In a report submitted to the U.N. Human Rights Council, U.N. rights chief Michelle Bachelet praised Cambodia’s economic recovery policies and social protection programs for vulnerable people during the COVID-19 crisis.

But she also slammed abuses by the government of Prime Minister Hun Sen. She said that the government had given law enforcement sweeping powers to curb the pandemic, and that the misuse of these powers was leading to the curtailment of people’s human rights and fundamental freedoms.

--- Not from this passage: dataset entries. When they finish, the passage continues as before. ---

Lemma complete_receive_eq u mem d w full x (chr : plain_chardev) :
  in_range 32 w -> in_range 8 x -> ReceiveStatus u = LPUART_UART_IP_STATUS_BUSY ->
  Lpuart_Uart_Ip_CompleteReceiveDataUsingInt clk y (machine u mem d w full x chr) =
    Ok (tt, machine (set_IsRxBusy false (set_ReceiveStatus LPUART_UART_IP_STATUS_SUCCESS u)) mem d (bits_off receive_bits w) false x chr).
Proof.
  intros Hw Hx Hu. unfold Lpuart_Uart_Ip_CompleteReceiveDataUsingInt. ustep (int_mode_eq (B := plain_chardev)).
  do 4 (erewrite ubind_ok by (apply (int_mode_eq (B := plain_chardev)), with_bit_range)). ustep_done. rewrite Hu. ustep_done.
  erewrite ubind_ok by (apply (receiver_eq (B := plain_chardev)), with_bit_range).
  erewrite ubind_ok by (apply getchar_eq; [apply with_bit_range|done]). ustep_done.
  change (set_m_state (Some ?v) (machine ?u' mem d ?z false x chr)) with (machine v mem d z false x chr).
  unfold upd_uart. ustep_done. cbn [set_IsRxBusy ReceiveStatus]. rewrite Hu, bool_decide_true by done.
  unfold put_uart, bits_off, receive_bits. cbn [foldl interrupt_shift CONTROL_RIE field_shift].
  change (set_m_state (Some ?v) (machine ?u' mem d ?z false x chr)) with (machine v mem d z false x chr). reflexivity.
Qed.

(** One byte by interrupt. *)
Lemma rx_irq_eq n u mem d w x (chr : plain_chardev) :
  in_range 32 w -> in_range 8 x -> RxSize u = Z.of_nat (S n) -> 0 <= RxBuff u < 2 ^ 32 - 1 -> Z.of_nat (S n) < 2 ^ 32 ->
  ReceiveStatus u = LPUART_UART_IP_STATUS_BUSY ->
  let u' := set_Rx (RxBuff u + 1) (Z.of_nat n) u in
  let mem' := fun i => if i =? RxBuff u then u8 x else mem i in
  Lpuart_Uart_Ip_RxIrqHandler clk y (machine u mem d w true x chr) =
    Ok (tt, if (n =? 0)%nat
            then machine (set_IsRxBusy false (set_ReceiveStatus LPUART_UART_IP_STATUS_SUCCESS u')) mem' d (bits_off receive_bits w) false x chr
            else machine u' mem' d w false x chr).
Proof.
  intros Hw Hx Hs Ha Hn Hu u' mem'. unfold Lpuart_Uart_Ip_RxIrqHandler. ustep get_data_eq. rewrite Hs.
  rewrite (wrapu_small 32 (RxBuff u + 1)) by lia. replace (Z.of_nat (S n) - 1) with (Z.of_nat n) by lia. fold u' mem'. ustep_done.
  change (RxSize u') with (u32 (Z.of_nat n)). rewrite wrapu_small by lia.
  destruct n as [|n]; cbn [Nat.eqb]; [|by destruct (Z.eqb_spec (Z.of_nat (S n)) 0); [lia|]].
  change (Z.of_nat 0 =? 0) with true. cbn [uwhen]. by apply complete_receive_eq.
Qed.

“By the time this report was prepared, my office had received credible reports that at least 110 individuals were held in pre-trial detention and 16 received prison sentences through summary trials for violating COVID-19 restrictions," she said. "Since June, we have been informed of several hundred more reported arrests, exacerbating Cambodia’s already serious prison overcrowding.”

Bachelet said the Cambodian government keeps a tight grip on society, clamping down hard on civic activists and those perceived to be dissidents. She said the human rights situation had further deteriorated since she last reported on conditions in Cambodia in February.

Arrests, attacks

She said more than 60 members of opposition parties had been arbitrarily arrested and most remained in jail. She said at least 14 others had been physically attacked. She said human rights defenders were routinely harassed and intimidated and that trade union activists reportedly were denied the right to assemble peacefully.

"We remain extremely concerned with the impunity for attacks against political activists and human rights defenders," Bachelet said. "Of particular concern are continuing threats of arrest and violence by senior officials against opposition activists hiding in Thailand. These must cease.”

Bachelet urged the government to implement the Juvenile Justice Law it adopted in 2017. This law provides alternatives to detention for young people under age 18, many of whom are still in prison.

She also called on the state to end the forced evictions of people who received no compensation for the loss of their homes and land. She noted that the state had subsequently granted the land to individuals, including senior government officials and their families.

Cambodia’s ambassador to the U.N. in Geneva, An Sokkheurn, dismissed the report from the U.N. High Commissioner for Refugees as being based on false claims. He said his country’s response to COVID-19 had not restricted human rights. He noted that Cambodia was one of the few countries in the world that did not introduce a state of emergency.